Dua raksasa migas asing yang dikabarkan bakal hengkang dari Indonesia. Hal ini membuat sektor migas bakal tertekan. Apa penyebabnya?

Pertama, Shell Upstream Overseas Ltd juga mundur proyek pengembangan Lapangan Abadi Blok Masela di Kepulauan Tanimbar, Maluku.

Kabarnya, Shell mundur karena industri migas tertekan akibat penyebaran virus corona, membuat harga minyak rendah dan investasi migas terpangkas.

Kedua, PT Chevron Pacific Indonesia (CPI) berencana melepas sebagian hak kelolanya (participant interest/PI) dalam proyek Indonesia Deepwater Development (IDD). Hak kelola yang mau dilepas ini berada dalam IDD fase dua yakni di Lapangan Gendalo-Gehem.

Mantan Wakil Menteri ESDM Arcandra Tahar punya analisa terkait kondisi tersebut. Ia mengatakan, hengkangnya dua perusahaan ini dari tanah air bukan semata-mata karena Indonesia tidak menarik lagi di mata investor. Lebih dari itu, Arcandra menilai ada banyak faktor yang menyebabkan kedua perusahaan ini memilih mundur.

“Jadi apa faktornya? Itu enggak bisa kita lihat dari satu sisi. Kalau sebuah company tidak melakukan investasi, diversifikasi atau dia jual, itu terjadi karena banyak faktor,” ungkap Arcandra dalam konferensi pers daring, Rabu (29/7).
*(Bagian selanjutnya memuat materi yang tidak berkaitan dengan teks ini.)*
(** Decoding a register pair again makes its copy right and spoils no other. *)
Lemma bat_update_decodes t i k m : 0 <= i < 4 -> 0 <= k < 2 ->
  let m' := bat_update_of t (bat_base t + 2 * i + k) m in
  cpu m' = cpu m /\ bat_ok t i m' /\ forall t' j, bat_ok t' j m -> bat_ok t' j m'.
Proof.
  intros Hi Hk m'.
  assert (Z.land (bat_base t + 2 * i + k) 0xFFFFFFFE = bat_base t + 2 * i) as Hup.
  { apply Z.eqb_eq. destruct t;
      [apply (range_forall2 4 2 (fun i k => Z.land (528 + 2 * i + k) 0xFFFFFFFE =? 528 + 2 * i))
      |apply (range_forall2 4 2 (fun i k => Z.land (536 + 2 * i + k) 0xFFFFFFFE =? 536 + 2 * i))];
      (by vm_compute) || lia. }
  assert (Z.shiftr (bat_base t + 2 * i + k - bat_base t) 1 = i) as Hix.
  { rewrite Z.shiftr_div_pow2 by lia. change (2 ^ 1) with 2. zlia. }
  assert (exists v, cpu m' = cpu m /\
    (forall t', bat_copy t' m' = if decide (t' = t)
       then <[i := ppc_bat_entry (bat_base t + 2 * i) v m]> (bat_copy t m) else bat_copy t' m)) as (v & Ec & Eb).
  { unfold m', bat_update_of, ppc_ibat_update, ppc_dbat_update.
    destruct t; cbn [bat_base] in *; rewrite Hup, Hix; cbv zeta;
      match goal with |- context [schedule_tlb_invalidation ?t ?s ?m2] => destruct (schedule_frame t s m2) as (F1 & F2 & F3) end;
      eexists; (split; [exact F1|]); intros []; unfold bat_copy; rewrite ?F2, ?F3; reflexivity. }
  assert (forall t' j, bat_upper t' j m' = bat_upper t' j m /\ bat_lower t' j m' = bat_lower t' j m) as Er
    by (intros; unfold bat_upper, bat_lower, m_spr; by rewrite Ec).
  split; [exact Ec|]. split.
  - unfold bat_ok. destruct (Er t i) as [-> ->]. rewrite Eb, decide_True, bat_at_insert, decide_True by done.
    destruct t; by split_and!.
  - intros t' j Hj. unfold bat_ok in *. destruct (Er t' j) as [-> ->]. rewrite Eb. case_decide as Ht; [|done].
    subst t'. rewrite bat_at_insert. case_decide as Hij; [|done]. subst j. destruct t; by split_and!.
Qed.

Lemma bats_reset m : is_601 (cfg m) = false ->
  bats_synced (fold_left (fun m reg => dbat_update reg m) [536; 537; 538; 539; 540; 541; 542; 543]
    (fold_left (fun m reg => ibat_update reg m) [528; 529; 530; 531; 532; 533; 534; 535] m)).
Proof.
  intros H6. assert (forall t (l : list (Z * Z)) m, is_601 (cfg m) = false ->
    (forall i k, (i, k) ∈ l -> 0 <= i < 4 /\ 0 <= k < 2) ->
    let m' := fold_left (fun m reg => (match t with IBAT => ibat_update | DBAT => dbat_update end) reg m)
                ((fun '(i, k) => bat_base t + 2 * i + k) <$> l) m in
    is_601 (cfg m') = false /\ (forall t' j, bat_ok t' j m -> bat_ok t' j m') /\
    forall i k, (i, k) ∈ l -> bat_ok t i m') as Hfold.
  { intros t l. induction l as [|[i k] l IH]; intros m0 H60 Hl; [split_and!; [done | done | set_solver]|].
    cbn [fmap list_fmap fold_left]. destruct (Hl i k ltac:(set_solver)) as [Hi Hk].
    destruct (bat_update_decodes t i k m0 Hi Hk) as (_ & B1 & B2).
    assert ((match t with IBAT => ibat_update | DBAT => dbat_update end) (bat_base t + 2 * i + k) m0 =
      bat_update_of t (bat_base t + 2 * i + k) m0) as ->
      by (destruct t; cbn [bat_update_of]; unfold ibat_update, dbat_update; by rewrite H60).
    set (m1 := bat_update_of t _ m0) in *.
    assert (is_601 (cfg m1) = false) as H61.
    { unfold m1, bat_update_of, ppc_ibat_update, ppc_dbat_update. destruct t; cbv zeta;
        by rewrite (proj2 (schedule_env _ _ _)). }
    destruct (IH m1 H61) as (I1 & I2 & I3); [set_solver|]. split_and!; [done | auto|].
    intros i' k' [E|Hin]%elem_of_cons; [|by eapply I3]. simplify_eq. auto. }
  set (l := [(0, 0); (0, 1); (1, 0); (1, 1); (2, 0); (2, 1); (3, 0); (3, 1)]).
  assert (forall i k, (i, k) ∈ l -> 0 <= i < 4 /\ 0 <= k < 2) as Hl.
  { intros i k. unfold l. rewrite !elem_of_cons, elem_of_nil. intros H. naive_solver lia. }
  destruct (Hfold IBAT l m H6 Hl) as (A1 & _ & A3).
  change ((fun '(i, k) => bat_base IBAT + 2 * i + k) <$> l) with [528; 529; 530; 531; 532; 533; 534; 535] in A1, A3.
  set (m1 := fold_left (fun m reg => ibat_update reg m) _ m) in *. clearbody m1.
  destruct (Hfold DBAT l m1 A1 Hl) as (_ & B2 & B3).
  change ((fun '(i, k) => bat_base DBAT + 2 * i + k) <$> l) with [536; 537; 538; 539; 540; 541; 542; 543] in B2, B3.
  set (m2 := fold_left (fun m reg => dbat_update reg m) _ m1) in *. clearbody m2.
  intros t i Hi. assert ((i, 0) ∈ l) as Hin by (unfold l; rewrite !elem_of_cons; each_index i 4%nat; naive_solver).
  destruct t; [apply B2; exact (A3 i 0 Hin) | exact (B3 i 0 Hin)].
Qed.
(** What the BAT updates of a reset keep. *)
Lemma bat_update_quiet r m : sync_wf m ->
  let ok m' := sync_wf m' /\ (forall t, tracked_entries t (mmu m') = tracked_entries t (mmu m)) /\
    timers m' = timers m /\ cfg m' = cfg m /\ cpu m' = cpu m /\ mem_ctrl m' = mem_ctrl m /\
    tlb603_lru (mmu m') = tlb603_lru (mmu m) in
  ok (ibat_update r m) /\ ok (dbat_update r m).
Proof.
  intros Hs ok.
  assert (forall t v m1, ok m1 -> ok (schedule_tlb_invalidation t v m1)) as Hsch.
  { intros t v m1 (O1 & O2 & O3 & O4 & O5 & O6 & O7).
    destruct (schedule_effect t v m1 O1) as (S1 & _ & _ & S4 & _ & S6).
    destruct (schedule_env t v m1) as [E1 E2], (schedule_mem t v m1) as [E3 E4]. split; [done|].
    split; [intros t'; by rewrite S4 | split_and!; congruence]. }
  assert (forall f m1, ok m1 -> (forall u, gPendingIInvalidationSources (f u) = gPendingIInvalidationSources u /\
    gPendingDInvalidationSources (f u) = gPendingDInvalidationSources u /\
    gTrackedIEntries (f u) = gTrackedIEntries u /\ gTrackedDEntries (f u) = gTrackedDEntries u /\
    tlb603_lru (f u) = tlb603_lru u) -> ok (upd_mmu f m1)) as Hu.
  { intros f m1 (O1 & O2 & O3 & O4 & O5 & O6 & O7) Hf. destruct (Hf (mmu m1)) as (E1 & E2 & E3 & E4 & E5).
    split_and!; try done; [..|by cbn; rewrite E5].
    - intros []; cbn; rewrite ?E1, ?E2; [apply (O1 ITLB) | apply (O1 DTLB)].
    - intros []; cbn; rewrite ?E3, ?E4; [apply (O2 ITLB) | apply (O2 DTLB)]. }
  assert (ok m) as Hm by done.
  unfold ibat_update, dbat_update, mpc601_bat_update, mpc601_dbat_update, ppc_ibat_update, ppc_dbat_update.
  destruct (is_601 (cfg m)); cbv zeta; try destruct (test _ 0x40); split; try exact Hm;
    repeat apply Hsch; repeat (apply Hu; [|done]); exact Hm.
Qed.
Arcandra menambahkan, investasi tidak mengenal kewarganegaraan. Investor akan masuk pada proyek yang dirasa menguntungkan. Bahkan perusahaan sebesar Chevron dan Shell juga bisa beralih dari yang awalnya produksi gas menjadi minyak. Bahkan ada juga perusahaan yang awalnya produsen minyak justru ganti fokus ke green technology.

Pada akhirnya, lanjut Arcandra, hengkangnya Chevron dan Shell tidak dapat dilihat karena iklim investasi di Indonesia buruk. Menurutnya, itu murni langkah perseroan untuk mencari bentuk bisnis yang sesuai dan menguntungkan bagi mereka.

“Mungkin enggak iklim investasinya enggak oke? Saya melihatnya enggak seperti itu. Melihatnya lebih komperehensif. Dia membandingkan. Dia akan lihat parameternya mana yang menguntungkan, mana yang inline dengan tujuan korporasi mereka untuk 5-10 tahun mendatang,” tutupnya.